Dholton@1: agreed entirely. The other thing that really makes 2001 stand out in terms of depictions of humans in space, even compared to the bits in Apollo 13 shot in actual free fall, is the visceral undestanding of what lack of gravity means in terms of not having a consistent vertical. Some of that is as simple as odd camera angles, but the gestalt effect is amazing.

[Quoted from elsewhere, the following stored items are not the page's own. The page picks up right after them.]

(* ===== verification/SyncProofs.v ===== *)
(** * Correctness of the sync protocol

    No deadlock, termination, and each batch taken exactly once; the counters
    of the monitors and of the dry run; the path check. *)
From Stdlib Require Import Relations Wellfounded.
From S2P Require Import Prelude PyPath Types Utils Json Producer ProducerProofs Worker WorkerProofs Sync.

(** ** The invariant of the queue *)
Definition stops (l : list OperationBatch) : nat := length (filter (fun b => is_stop b = true) l).
Definition batches (l : list OperationBatch) : list OperationBatch := filter (fun b => is_stop b = false) l.

#[local] Arguments batches : simpl never.
#[local] Arguments stops : simpl never.

Lemma batches_app l1 l2 : batches (l1 ++ l2) = batches l1 ++ batches l2.
Proof. apply filter_app. Qed.
Lemma stops_app l1 l2 : stops (l1 ++ l2) = stops l1 + stops l2.
Proof. unfold stops. by rewrite filter_app, length_app. Qed.
Lemma batches_stop n : batches (replicate n stop_batch) = [].
Proof. induction n; [done|]. cbn [replicate]. unfold batches. by rewrite filter_cons_False. Qed.
Lemma stops_replicate n : stops (replicate n stop_batch) = n.
Proof. induction n; [done|]. cbn [replicate]. unfold stops in *. rewrite filter_cons_True by done. cbn. lia. Qed.
Lemma batches_all bs : Forall (fun b => is_stop b = false) bs -> batches bs = bs /\ stops bs = 0.
Proof.
  induction 1 as [|b bs Hb Hbs [IH1 IH2]]; [done|]. unfold batches, stops in *.
  rewrite filter_cons_True, filter_cons_False by congruence. split; [by f_equal|done].
Qed.

Lemma batch_ok_not_stop c b : batch_ok c b -> is_stop b = false.
Proof. intros [H _]. by apply bool_decide_eq_false. Qed.

Lemma batches_not_stop c bs : Forall (batch_ok c) bs -> Forall (fun b => is_stop b = false) bs.
Proof. intros H. eapply Forall_impl; [exact H|]. intros b. apply batch_ok_not_stop. Qed.

Section Protocol.
Context (all : list OperationBatch) (n : nat).
Hypothesis all_batches : Forall (fun b => is_stop b = false) all.

(** The batches are taken in order; a sentinel in the queue means that
    everything was put before it; no sentinel is lost. *)
Record inv (s : system) : Prop := {
  inv_order : map fst (log s) ++ batches (queue s ++ to_put s) = all;
  inv_last : exists k, queue s ++ to_put s = batches (queue s ++ to_put s) ++ replicate k stop_batch;
  inv_stops : stops (queue s ++ to_put s) = n;
  inv_done : (exists i, workers s !! i = Some Done) -> shutdown s = false ->
             Forall (fun bo => bo.2 <> PRaised) (log s) -> batches (queue s ++ to_put s) = [];
}.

warreno@9; I think it was Mike Ford who observed that everything spoken in 2001 is either a banality or a lie.
A.J. Bobo
12. DaedylusSL
I really need to watch 2001 again. The last time was 15+ years ago. But I was struck by a few things. First, this was the most realistic science fiction movie that I had ever seen. It still is, in fact. That is a good thing and a bad thing. I like seeing what space travel would really be like. I love seeing Dave jogging around the curved floor. I liked that the time delay in communication with Earth was discussed. But on the other hand, Kubrick spends how much time showing Dave (was it Dave or the other guy?) spacewalking out to get the part that appears to be malfunctioning. Fine. Walking in space takes forever. I get it. Did Kubrick have to show it twice? I think sometimes that he was so in love with his effects (and who can blame him, really) that he forgot there was a story in the movie.

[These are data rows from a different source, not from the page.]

(* ===== verification/Float64.v ===== *)
(** * [f64] and [std::time::Duration]

    [f64] is IEEE 754 binary64 in the executable formalisation of the standard
    library ([spec_float] at precision 53 and exponent bound 1024), with the
    comparison and rounding rules Rust uses. A [Duration] is its number of
    nanoseconds. *)

From Stdlib Require Export SpecFloat.
From S2P Require Import Prelude.
Local Open Scope Z_scope.

Abbreviation f64 := spec_float.

Definition f64_add : f64 -> f64 -> f64 := SFadd 53 1024.
Definition f64_sub : f64 -> f64 -> f64 := SFsub 53 1024.
Definition f64_mul : f64 -> f64 -> f64 := SFmul 53 1024.
Definition f64_div : f64 -> f64 -> f64 := SFdiv 53 1024.

(** [n as f64] of an unsigned integer: rounded to nearest, ties to even. *)
Definition f64_of_N (n : N) : f64 := binary_normalize 53 1024 (Z.of_N n) 0 false.

Definition f64_zero : f64 := S754_zero false.
Definition f64_one : f64 := Eval vm_compute in f64_of_N 1.

Definition is_nan (x : f64) : bool := match x with S754_nan => true | _ => false end.
Definition is_finite (x : f64) : bool :=
  match x with S754_zero _ | S754_finite _ _ _ => true | _ => false end.

(** The comparison operators: every comparison with a NaN is false. *)
Definition f64_lt : f64 -> f64 -> bool := SFltb.
Definition f64_le : f64 -> f64 -> bool := SFleb.
Definition f64_gt (x y : f64) : bool := SFltb y x.

(** [f64::min] and [f64::max] ignore a NaN operand. *)
Definition f64_min (x y : f64) : f64 :=
  if is_nan x then y else if is_nan y then x else if f64_lt y x then y else x.
Definition f64_max (x y : f64) : f64 :=
  if is_nan x then y else if is_nan y then x else if f64_lt x y then y else x.

(** ** [Duration] *)

Abbreviation Duration := N (only parsing).

(** [Duration::MAX]: [u64::MAX] seconds and 999,999,999 nanoseconds. *)
Definition duration_max : Duration := (u64_max * 1000000000 + 999999999)%N.

Definition as_millis (d : Duration) : N := (d / 1000000)%N.

Definition duration_milliseconds_saturated (d : Duration) : N := N.min (as_millis d) u64_max.

(** [as_secs_f64]: [(secs as f64) + (nanos as f64) / 1e9]. *)
Definition as_secs_f64 (d : Duration) : f64 :=
  f64_add (f64_of_N (d / 1000000000))
          (f64_div (f64_of_N (d mod 1000000000)) (f64_of_N 1000000000)).

(** Division rounded to the nearest integer, ties to even. *)
Definition div_round_even (num den : Z) : Z :=
  let q := num / den in
  let r := num mod den in
  if 2 * r <? den then q
  else if den <? 2 * r then q + 1
  else if Z.even q then q else q + 1.

(** [Duration::try_from_secs_f64]: [None] for a negative, non-finite or too large
    value. *)
Definition try_from_secs_f64 (x : f64) : option Duration :=
  match x with
  | S754_zero _ => Some 0%N
  | S754_finite false m e =>
      let scaled := Z.pos m * 10 ^ 9 in
      let nanos := if 0 <=? e then scaled * 2 ^ e else div_round_even scaled (2 ^ (- e)) in
      let seconds_too_large :=
        if 0 <=? e then 2 ^ 64 <=? Z.pos m * 2 ^ e else 2 ^ 64 * 2 ^ (- e) <=? Z.pos m in
      if seconds_too_large then None else Some (Z.to_N nanos)
  | _ => None
  end.

(** [Duration::from_secs_f64] panics where the fallible conversion fails. *)
Definition from_secs_f64 (x : f64) : Run Duration :=
  match try_from_secs_f64 x with
  | Some d => Done d
  | None => Panic "can not convert float seconds to Duration"
  end.

Example half_second : as_secs_f64 500000000 = SFdiv 53 1024 f64_one (f64_of_N 2).
Proof. vm_compute. done. Qed.

Example from_secs_examples :
  from_secs_f64 (SFdiv 53 1024 f64_one (f64_of_N 2)) = Done 500000000%N
  /\ from_secs_f64 (f64_of_N (2 ^ 64)) = Panic "can not convert float seconds to Duration".
Proof. vm_compute. done. Qed.

(** ** Comparison lemmas *)

Lemma SFcompare_refl x : is_nan x = false -> SFcompare x x = Some Eq.
Proof.
  destruct x as [|[]| |[] m e]; simpl; try done; intros _; rewrite Z.compare_refl;
    by rewrite Pos.compare_cont_refl.
Qed.

Lemma SFcompare_flip x y :
  SFcompare y x = match SFcompare x y with Some c => Some (CompOpp c) | None => None end.
Proof.
  destruct x as [|[]| |[] m e], y as [|[]| |[] m' e']; simpl; try done;
    try (rewrite (Z.compare_antisym e e'); destruct (e ?= e'); simpl; try done);
    change (PosDef.Pos.compare_cont Eq) with (Pos.compare_cont Eq);
    rewrite (Pos.compare_cont_antisym m m'); by destruct (Pos.compare_cont Eq m m').
Qed.

Lemma f64_le_refl x : is_nan x = false -> f64_le x x = true.
Proof. intros H. unfold f64_le, SFleb. by rewrite SFcompare_refl. Qed.

Lemma SFcompare_not_nan x y :
  is_nan x = false -> is_nan y = false -> exists c, SFcompare x y = Some c.
Proof. destruct x as [|[]| |[]], y as [|[]| |[]]; simpl; eauto; done. Qed.

(** Without NaN, "not greater" is "at most". *)
Lemma f64_not_gt_le x y :
  is_nan x = false -> is_nan y = false -> f64_gt x y = false -> f64_le x y = true.
Proof.
  intros Hx Hy. unfold f64_gt, f64_le, SFltb, SFleb. rewrite (SFcompare_flip x y).
  destruct (SFcompare_not_nan x y Hx Hy) as [[] ->]; done.
Qed.

Lemma f64_lt_le x y : f64_lt x y = true -> f64_le x y = true.
Proof. unfold f64_lt, f64_le, SFltb, SFleb. by destruct (SFcompare x y) as [[]|]. Qed.

Lemma is_finite_not_nan x : is_finite x = true -> is_nan x = false.
Proof. by destruct x. Qed.

(** The minimum never exceeds its second operand. *)
Lemma f64_min_le_r x y :
  is_nan y = false -> f64_le (f64_min x y) y = true /\ is_nan (f64_min x y) = false.
Proof.
  intros Hy. unfold f64_min. rewrite Hy. destruct (is_nan x) eqn:Hx.
  - split; [by apply f64_le_refl | done].
  - destruct (f64_lt y x) eqn:Hlt.
    + split; [by apply f64_le_refl | done].
    + split; [|done]. apply f64_not_gt_le; done.
Qed.

Lemma f64_le_trans x y z : f64_le x y = true -> f64_le y z = true -> f64_le x z = true.
Proof.
  unfold f64_le, SFleb.
  destruct x as [|[]| |[] m1 e1], y as [|[]| |[] m2 e2], z as [|[]| |[] m3 e3]; simpl; try done;
    change (PosDef.Pos.compare_cont Eq) with (Pos.compare_cont Eq);
    change (Pos.compare_cont Eq) with Pos.compare;
    destruct (Z.compare_spec e1 e2), (Z.compare_spec e2 e3), (Z.compare_spec e1 e3);
    try done; try lia;
    destruct (Pos.compare_spec m1 m2), (Pos.compare_spec m2 m3), (Pos.compare_spec m1 m3);
    simpl; try done; lia.
Qed.

(** ** Rounding never produces a NaN *)

Lemma shr_1_nonneg mrs : 0 <= shr_m mrs -> 0 <= shr_m (shr_1 mrs).
Proof.
  destruct mrs as [m r s]. simpl. destruct m as [|p|p]; simpl; [lia| |lia].
  intros _. destruct p; simpl; lia.
Qed.

Lemma iter_shr_1_nonneg p mrs : 0 <= shr_m mrs -> 0 <= shr_m (SpecFloat.iter_pos shr_1 p mrs).
Proof.
  revert mrs. induction p as [p IH|p IH|]; intros mrs H; simpl; auto using shr_1_nonneg.
Qed.

Lemma shr_fexp_nonneg prec emax m e l : 0 <= m -> 0 <= shr_m (fst (shr_fexp prec emax m e l)).
Proof.
  intros H. unfold shr_fexp, shr.
  assert (0 <= shr_m (shr_record_of_loc m l)) as H'.
  { unfold shr_record_of_loc. destruct l as [|[]]; simpl; lia. }
  destruct (fexp prec emax (Zdigits2 m + e) - e); simpl; auto using iter_shr_1_nonneg.
Qed.

Lemma round_nearest_even_nonneg m l : 0 <= m -> 0 <= round_nearest_even m l.
Proof. intros H. destruct l as [|[]]; simpl; try lia. destruct (Z.even m); simpl; lia. Qed.

Lemma binary_round_aux_not_nan prec emax sx mx ex lx :
  0 <= mx -> is_nan (binary_round_aux prec emax sx mx ex lx) = false.
Proof.
  intros H. unfold binary_round_aux.
  pose proof (shr_fexp_nonneg prec emax mx ex lx H) as H1.
  destruct (shr_fexp prec emax mx ex lx) as [mrs' e']. simpl in H1.
  pose proof (shr_fexp_nonneg prec emax
    (round_nearest_even (shr_m mrs') (loc_of_shr_record mrs')) e' loc_Exact
    (round_nearest_even_nonneg _ _ H1)) as H2.
  destruct (shr_fexp _ _ _ e' loc_Exact) as [mrs'' e'']. simpl in H2.
  destruct (shr_m mrs'') eqn:E; [done | |lia].
  by destruct (e'' <=? emax - prec).
Qed.

Lemma binary_normalize_not_nan prec emax m e s :
  is_nan (binary_normalize prec emax m e s) = false.
Proof.
  destruct m as [|m|m]; simpl; [done| |]; unfold binary_round;
    destruct (shl_align m e _) as [mz ez]; by apply binary_round_aux_not_nan.
Qed.

(** Subtracting a finite number from a number gives no NaN. *)
Lemma f64_sub_not_nan x y :
  is_nan x = false -> is_finite y = true -> is_nan (f64_sub x y) = false.
Proof.
  destruct x as [[]|[]| |], y as [[]| | |]; try done; intros _ _.
  apply binary_normalize_not_nan.
Qed.

Lemma f64_max_ge_r x y :
  is_nan y = false -> f64_le y (f64_max x y) = true.
Proof.
  intros Hy. unfold f64_max. rewrite Hy. destruct (is_nan x) eqn:Hx; [by apply f64_le_refl|].
  destruct (f64_lt x y) eqn:E; [by apply f64_le_refl|]. by apply f64_not_gt_le.
Qed.

Lemma f64_max_finite x y :
  is_finite x = true -> is_finite y = true -> is_finite (f64_max x y) = true.
Proof. intros Hx Hy. unfold f64_max. by repeat case_match. Qed.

I was also struck by HAL. He's one of the best characters that I've ever seen in a movie. He's a freaking computer and is supposed to be understandable and predictable, but he isn't. Way cooler than a human that's off his rocker. Also way cooler, for reasons that I don't know, than any of the psycho robots or computers that have come since. Oh, and HAL's final scene is wonderful. Daisy, daisy....
mordicai
13. David R Robinson
I saw this just after its release in Australia,I was thirteenish.I still remember walking home, totally alight,buzzing trying to understand it(mostly the end).I have watched it every few years since with my feelings varying.......it is on my desert island list.At the time it was considered mainstream,now it's arthouse(so btw is Bullitt,both very measured working at their own pace).My nephew (20's) thinks Alien is slow,god knows what he would make of 2001,I mention this more as a comment on the fast food era we live in now than a reflection of him or the movie.Seriously influential cinema.Thanks.
mordicai
14. Eugene R.
A fantastic film, one that I saw in the theaters as a re-release prior to its broadcast TV premiere in 1976. I agree with Mr. Bowes that the film is never "surreal", even in the "Journey through the monolith" light show. The word reviewers are looking for is "psychedelic". (Hey, it was the '60s, after all.)

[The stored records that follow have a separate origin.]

(** ** [narrow]: the child's restrictions applied to a copy of the parent *)

Definition set_scope (s : ScopePolicy) (p : TargetPolicy) : TargetPolicy :=
  {| schema_version := schema_version p; program := program p; scope := s;
     automation := automation p; authorization := authorization p |}.
Definition set_automation (a : AutomationPolicy) (p : TargetPolicy) : TargetPolicy :=
  {| schema_version := schema_version p; program := program p; scope := scope p;
     automation := a; authorization := authorization p |}.
Definition set_include_hosts (h : gset str) (p : TargetPolicy) : TargetPolicy :=
  set_scope {| scope_include_hosts := h;
               scope_exclude_hosts := scope_exclude_hosts (scope p);
               scope_allowed_schemes := scope_allowed_schemes (scope p);
               scope_allowed_methods := scope_allowed_methods (scope p);
               scope_allow_subdomains := scope_allow_subdomains (scope p) |} p.
Definition extend_exclude_hosts (h : gset str) (p : TargetPolicy) : TargetPolicy :=
  set_scope {| scope_include_hosts := scope_include_hosts (scope p);
               scope_exclude_hosts := scope_exclude_hosts (scope p) ∪ h;
               scope_allowed_schemes := scope_allowed_schemes (scope p);
               scope_allowed_methods := scope_allowed_methods (scope p);
               scope_allow_subdomains := scope_allow_subdomains (scope p) |} p.
Definition set_allowed_schemes (x : gset str) (p : TargetPolicy) : TargetPolicy :=
  set_scope {| scope_include_hosts := scope_include_hosts (scope p);
               scope_exclude_hosts := scope_exclude_hosts (scope p);
               scope_allowed_schemes := x;
               scope_allowed_methods := scope_allowed_methods (scope p);
               scope_allow_subdomains := scope_allow_subdomains (scope p) |} p.
Definition set_allowed_methods (x : gset str) (p : TargetPolicy) : TargetPolicy :=
  set_scope {| scope_include_hosts := scope_include_hosts (scope p);
               scope_exclude_hosts := scope_exclude_hosts (scope p);
               scope_allowed_schemes := scope_allowed_schemes (scope p);
               scope_allowed_methods := x;
               scope_allow_subdomains := scope_allow_subdomains (scope p) |} p.
Definition set_allow_subdomains (x : bool) (p : TargetPolicy) : TargetPolicy :=
  set_scope {| scope_include_hosts := scope_include_hosts (scope p);
               scope_exclude_hosts := scope_exclude_hosts (scope p);
               scope_allowed_schemes := scope_allowed_schemes (scope p);
               scope_allowed_methods := scope_allowed_methods (scope p);
               scope_allow_subdomains := x |} p.
Definition set_active_testing (x : bool) (p : TargetPolicy) : TargetPolicy :=
  let a := automation p in
  set_automation {| active_testing := x; credential_bruteforce := credential_bruteforce a;
                    destructive_testing := destructive_testing a; oob_callbacks := oob_callbacks a;
                    max_requests_per_second := max_requests_per_second a;
                    max_concurrency := max_concurrency a;
                    max_total_requests := max_total_requests a |} p.
Definition set_oob_callbacks (x : bool) (p : TargetPolicy) : TargetPolicy :=
  let a := automation p in
  set_automation {| active_testing := active_testing a;
                    credential_bruteforce := credential_bruteforce a;
                    destructive_testing := destructive_testing a; oob_callbacks := x;
                    max_requests_per_second := max_requests_per_second a;
                    max_concurrency := max_concurrency a;
                    max_total_requests := max_total_requests a |} p.
Definition set_max_requests_per_second (x : f64) (p : TargetPolicy) : TargetPolicy :=
  let a := automation p in
  set_automation {| active_testing := active_testing a;
                    credential_bruteforce := credential_bruteforce a;
                    destructive_testing := destructive_testing a;
                    oob_callbacks := oob_callbacks a;
                    max_requests_per_second := x; max_concurrency := max_concurrency a;
                    max_total_requests := max_total_requests a |} p.
Definition set_max_concurrency (x : N) (p : TargetPolicy) : TargetPolicy :=
  let a := automation p in
  set_automation {| active_testing := active_testing a;
                    credential_bruteforce := credential_bruteforce a;
                    destructive_testing := destructive_testing a;
                    oob_callbacks := oob_callbacks a;
                    max_requests_per_second := max_requests_per_second a; max_concurrency := x;
                    max_total_requests := max_total_requests a |} p.
Definition set_max_total_requests (x : N) (p : TargetPolicy) : TargetPolicy :=
  let a := automation p in
  set_automation {| active_testing := active_testing a;
                    credential_bruteforce := credential_bruteforce a;
                    destructive_testing := destructive_testing a;
                    oob_callbacks := oob_callbacks a;
                    max_requests_per_second := max_requests_per_second a;
                    max_concurrency := max_concurrency a; max_total_requests := x |} p.
Definition set_expires_at (x : Z) (p : TargetPolicy) : TargetPolicy :=
  let a := authorization p in
  {| schema_version := schema_version p; program := program p; scope := scope p;
     automation := automation p;
     authorization := {| confirmed := confirmed a; researcher := researcher a;
                         policy_snapshot_sha256 := policy_snapshot_sha256 a; expires_at := x |} |}.

Definition narrow_include_hosts (self : CompiledPolicy) (child : ChildPolicy)
    (narrowed : TargetPolicy) : Result TargetPolicy PolicyError :=
  match child_include_hosts child with
  | None => Ok narrowed
  | Some hosts =>
      if bool_decide (hosts = ∅) then
        Err (Invalid "child include_hosts must not be empty when supplied")
      else
        let? normalized := normalize_host_set "child include_hosts" hosts in
        match List.find (fun host => negb (allows_host self host)) (btree_iter normalized) with
        | Some host =>
            Err (Broadening (("host " : str) ++ host ++ (" is not permitted by the parent" : str)))
        | None => Ok (set_include_hosts normalized narrowed)
        end
  end.

Definition narrow_exclude_hosts (child : ChildPolicy) (narrowed : TargetPolicy)
    : Result TargetPolicy PolicyError :=
  if bool_decide (child_exclude_hosts child = ∅) then Ok narrowed
  else
    let? exclusions := normalize_host_set "child exclude_hosts" (child_exclude_hosts child) in
    Ok (extend_exclude_hosts exclusions narrowed).

Definition narrow_schemes (self : CompiledPolicy) (child : ChildPolicy)
    (narrowed : TargetPolicy) : Result TargetPolicy PolicyError :=
  match child_allowed_schemes child with
  | None => Ok narrowed
  | Some schemes =>
      let? normalized := normalize_schemes schemes in
      let? _ := require_subset "scheme" normalized (allowed_schemes self) in
      Ok (set_allowed_schemes normalized narrowed)
  end.

Definition narrow_methods (self : CompiledPolicy) (child : ChildPolicy)
    (narrowed : TargetPolicy) : Result TargetPolicy PolicyError :=
  match child_allowed_methods child with
  | None => Ok narrowed
  | Some methods =>
      let? normalized := normalize_methods methods in
      let? _ := require_subset "HTTP method" normalized (allowed_methods self) in
      Ok (set_allowed_methods normalized narrowed)
  end.

Definition narrow_flag (requested : option bool) (parent : bool) (message : str)
    (set : bool -> TargetPolicy -> TargetPolicy) (narrowed : TargetPolicy)
    : Result TargetPolicy PolicyError :=
  match requested with
  | None => Ok narrowed
  | Some value =>
      if value && negb parent then Err (Broadening message) else Ok (set value narrowed)
  end.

Warreno (@9) - To be slightly fair to The Academy, the Oscars did not include a "Best Makeup" category until 1981 (as a result of everyone yelling at them for not recognizing The Elephant Man for its contributions). What John Chambers won in 1968 for Planet of the Apes was a Special Achievement award (the second one issued, following the first in 1964 for William Tuttle's work on The Seven Faces of Dr. Lao). So, there was not a competitive Oscar for which 2001 would have been nominated at the time. Which, I agree, does not really lessen the Academy's blindness. Though, again, to be slightly fair, the opening sequence *did* have real apes - the two infants were baby chimpanzees!
mordicai
15. (still) Steve Morrison
Planet of the Apes won the Oscar for best makeup that year, not 2001, because the Academy judges thought the apes in 2001 were real.
AFAIK this didn’t really happen; it was only a sour joke on Arthur C. Clarke’s part. In chapter 6 of The Lost Worlds of 2001, he says:
To my fury, at the 1969 Academy Awards a special Oscar was presented for make-up—to Planet of the Apes! I wondered, as loudly as possible, whether the judges had passed over 2001 because they thought we used real apes.